LONG BEACH — Susan Kaibney was not able to dance at her high school homecoming this weekend.
Leanne Lindner is worried about the logistics of using the restroom.
And Dana Block fears collisions with fast-moving pedestrians at California State University, Long Beach, where all three are students.
"I feel insecure," said Block, 20, a physical therapy major. "I don't know what's going on behind me or to my sides."
The reason: special goggles treated with masking tape to eliminate her peripheral vision.
Block is wearing the goggles for seven days as part of an exercise involving nearly 50 fellow students. During the same period--which began Wednesday--Kaibney, 18, is outfitted with a leg brace and crutches, while Lindner, 21, is contending with one hand effectively immobilized by a finger-less cloth glove.
To Develop Sensitivity
The purpose "is to make people more sensitive to the lives of handicapped people," said Cathy Shimozono, the elected campus commissioner of disabled students and coordinator of the project.
"This is tremendous," said David Sanfilippo, staff director of disabled student services and a member of the university administration. "We've put people in wheelchairs for an hour or two, but never anything like this."

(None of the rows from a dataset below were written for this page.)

(* ===== verification/Flights.v ===== *)
(** * Update checks: questions, answers and the flights between them

    The data of an update check, of [crates/fcb_core/src/server_api.rs] and
    [updater/src/lib.rs], and the contents of the static [CHECK_FLIGHTS], which is
    part of the process in [Net]. *)
From S2P Require Import Prelude Text.
Local Open Scope N_scope.

(** ** Data *)
Record PatchCheck := {
  pc_patch_number : N; manifest_url : string; payload_url : string;
  manifest_hash : string; payload_hash : string;
}.
Record CheckResponse := { patch_available : bool; patch : option PatchCheck }.
(** The key of [CHECK_FLIGHTS]. *)
Record CheckRequest := {
  cq_server_url : string; cq_org_id : option string; cq_app_id : string;
  cq_release_version : string; cq_platform : string; cq_arch : string; cq_channel : string;
  cq_current_patch_number : N; cq_client_id : string;
}.
#[global] Instance check_request_eq_dec : EqDecision CheckRequest.
Proof. solve_decision. Defined.
#[global] Instance check_request_countable : Countable CheckRequest.
Proof.
  refine (inj_countable
    (λ q, [encode (cq_server_url q); encode (cq_org_id q); encode (cq_app_id q);
           encode (cq_release_version q); encode (cq_platform q); encode (cq_arch q);
           encode (cq_channel q); encode (cq_current_patch_number q); encode (cq_client_id q)])
    (λ l, match l with
     | [s; o; a; r; p; c; h; n; i] =>
       s ← decode s; o ← decode o; a ← decode a; r ← decode r; p ← decode p; c ← decode c;
       h ← decode h; n ← decode n; i ← decode i; Some (Build_CheckRequest s o a r p c h n i)
     | _ => None end) _).
  intros x. cbv beta iota. rewrite !decode_encode. by destruct x.
Defined.

(** ** Flights *)
(** [std::result::Result<CheckResponse, String>]. *)
Abbreviation outcome := (string + CheckResponse)%type.
(** [CHECK_FLIGHTS] as one caller finds it: for each flight the result its waiters
    will find in the slot, which another thread leads and has filled or is about
    to, or [None] when its leader has unwound and nobody ever fills it. *)
Abbreviation check_flights := (gmap CheckRequest (option outcome)).
(** ** Properties *)
(** C37: [check], [get_json] and [post_json] send the same request at most five
    times; they go on exactly while the replies are transport errors or server
    errors, wait a delay within a quarter of the table's between two calls, touch
    no file, and return what the last reply gives (a request that cannot be
    serialised is never sent).  In particular [expect] on the remembered error
    is never reached. *)
Theorem client_retries `{Net, BodyText} (self : Client) m :
  (∀ (J : BodyJson CheckResponse) request,
     retried {| rq_method := "GET"; rq_url := base_url self +:+ "/v1/patches/check"; rq_headers := [];
                rq_query := check_query request; rq_body := None |}
       read_json_body 0 4 m (check self request m))
  ∧ (∀ A (J : BodyJson A) p,
     retried {| rq_method := "GET"; rq_url := base_url self +:+ p; rq_headers := authorization self;
                rq_query := []; rq_body := None |}
       (read_json_body (A:=A)) 0 4 m (get_json self p m))
  ∧ (∀ A (V : ToValue A) p (a : A) json, to_value a = Ok json →
     retried {| rq_method := "POST"; rq_url := base_url self +:+ p; rq_headers := authorization self;
                rq_query := []; rq_body := Some json |}
       (λ _, Ok tt) 0 4 m (post_json self p a m))
  ∧ (∀ A (V : ToValue A) p (a : A) e, to_value a = Err e → post_json self p a m = (Err (Json e), m)).
Proof.
  split; [|split; [|split]].
  - intros. by apply (retry_loop_retried _ _ 4 0).
  - intros. by apply (retry_loop_retried _ _ 4 0).
  - intros A V p a json Hv. unfold post_json. rewrite Hv. cbn [map_err].
    rewrite (act_bind_run _ _ m json m) by done. by apply (retry_loop_retried _ _ 4 0).
  - intros A V p a e Hv. unfold post_json. by rewrite Hv.
Qed.

(** C38: against a server whose replies are right for a file or failures worth a
    retry, whatever the download returns completes a partial file of [offset]
    bytes; it does return, for a file within the 64 MiB limit, when the server
    gives a complete reply within five requests; and against a server that does
    not fail it returns the rest of the file, or the whole file when nothing
    usable was left to resume, after at most two requests. *)
Theorem download_resumes `{Net, BodyText} dir url content offset m :
  is_http url = true →
  (flaky_file_server url content → ∀ cancel v m',
     download_bytes_from_with_cancel dir url offset cancel m = (Ok v, m') → completes content offset v)
  ∧ (served url content 5 (m_log m) offset → len content ≤ MAX_BODY_BYTES → ∃ v m',
     download_bytes_from_with_cancel dir url offset (mret false) m = (Ok v, m')
     ∧ completes content offset v ∧ quiet m m')
  ∧ (file_server url content → len content ≤ MAX_BODY_BYTES → ∃ m',
     download_bytes_from_with_cancel dir url offset (mret false) m
       = (Ok (if decide (0 < offset < len content) then (drop (N.to_nat offset) content, true)
              else (content, false)), m')
     ∧ len (m_log m') ≤ len (m_log m) + 2 ∧ m_sleeps m' = m_sleeps m ∧ quiet m m').
Proof.
  intros Hurl. unfold download_bytes_from_with_cancel. rewrite Hurl. split; [|split].
  - intros Hs cancel v m' Hrun. eapply download_loop_completes; [done|by left|done].
  - intros Hs Hlen. by apply (download_served url content 5 0).
  - intros Hs Hlen. by apply download_file.
Qed.

(** A resumed download panics instead of returning an error exactly when the
    first four replies are server errors and the fifth is 416; started at
    offset 0 it never panics. *)
Lemma download_forgets_error `{Net, BodyText} dir url offset m :
  is_http url = true → readers_ok →
  (∃ s m', download_bytes_from_with_cancel dir url offset (mret false) m = (Panic s, m')) ↔
    0 < offset
    ∧ (∀ i, (i < 4)%nat → ∃ resp, reply m (range_request url offset) i = inr resp
                               ∧ should_retry_status (rs_status resp) = true)
    ∧ ∃ resp, reply m (range_request url offset) 4 = inr resp ∧ rs_status resp = 416.
Proof.
  intros Hurl Hok. unfold download_bytes_from_with_cancel. rewrite Hurl.
  pose proof (download_panics url 0 4 offset m Hok eq_refl) as Hp. unfold run_panics, loop_panics in Hp.
  change (nums 0 5) with attempts in Hp.
  destruct (download_loop (mret false) url attempts offset None m) as [r m'] eqn:E. simpl in Hp. split.
  - intros (s & m1 & [= -> ->]). destruct Hp as [Hp _]. destruct Hp as (_ & ? & ? & ?); [by eexists|]. done.
  - intros (? & ? & ?). destruct (proj2 Hp) as [s ->]; [done|]. by exists s, m'.
Qed.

The ambitious project called Give-a-Care is the brainchild of Shimozono, a 40-year-old English major who has spent the last 17 1/2 years in a wheelchair because of a spinal lesion of unknown cause. "Too many times I go to cross the street and can't get down the ramp because someone is blocking it," she said. "Or go to park and can't because someone (unauthorized) is using the space. People just don't care."
To provide a partial antidote, she placed several ads in the campus newspaper seeking volunteers. Those who responded were asked to fill out questionnaires, which Shimozono then used as a basis for assigning disabilities. Although students were not allowed to choose their disabilities and were not told what they would be until Wednesday, she said that care was taken not to put participants in situations that would endanger their livelihood or safety.
Besides leg braces, hand socks and goggles that simulate three different types of visual impairment, participating students (and some staff or faculty members) were consigned to wheelchairs, fitted with back braces and arm slings or given headsets to simulate hearing impairments.
The rules are simple. Using the honor system, participants--some of whom are getting class credit for their involvement--are expected to keep their disabilities for seven days, until freed of them at a second meeting Wednesday.
Before-and-after questionnaires, as well as journals kept by the students during the week, will be used to help train staff members and teach courses on the psychology of disability, Sanfilippo said.
But the mood at the first meeting was apprehensive as participants waited to find out what temporary physical constraints were about to be placed on their lives.
"I'm terrified to death of this," said Chris Ryan, a 26-year-old finance major, after learning that he would be using a wheelchair. "I'll have to learn where all the ramps are. It will be very uncomfortable."
Lani Nothwang, 22, said she had been inspired to participate by some of her class work dealing with the problems of the disabled. Having been issued a headset that simulated a hearing impairment, she said she would work out a system of "flicking lights" to communicate with her mother, with whom she lives.
By the end of the day, in fact, many participants seemed to be devising ways of coping with their disabilities and in some cases even enjoying them.
"It's been fun so far," said Jane Weed, 22, sitting in her wheelchair at a bus stop next to the bicycle she had ridden to school that morning. "Tomorrow I'll take Dial-a-Ride."
And Kaibney, hobbling down a hallway in her leg brace, was already thinking of ways to play her disability to best advantage. "I'm going to get a lot of cute guys to help me upstairs," she announced after some consideration.
Shimozono says she has heard all that before and is not bothered by it. "For the first day or two people are going to have a lot of fun," she said. "Then they're going to find out what it's like having a disability."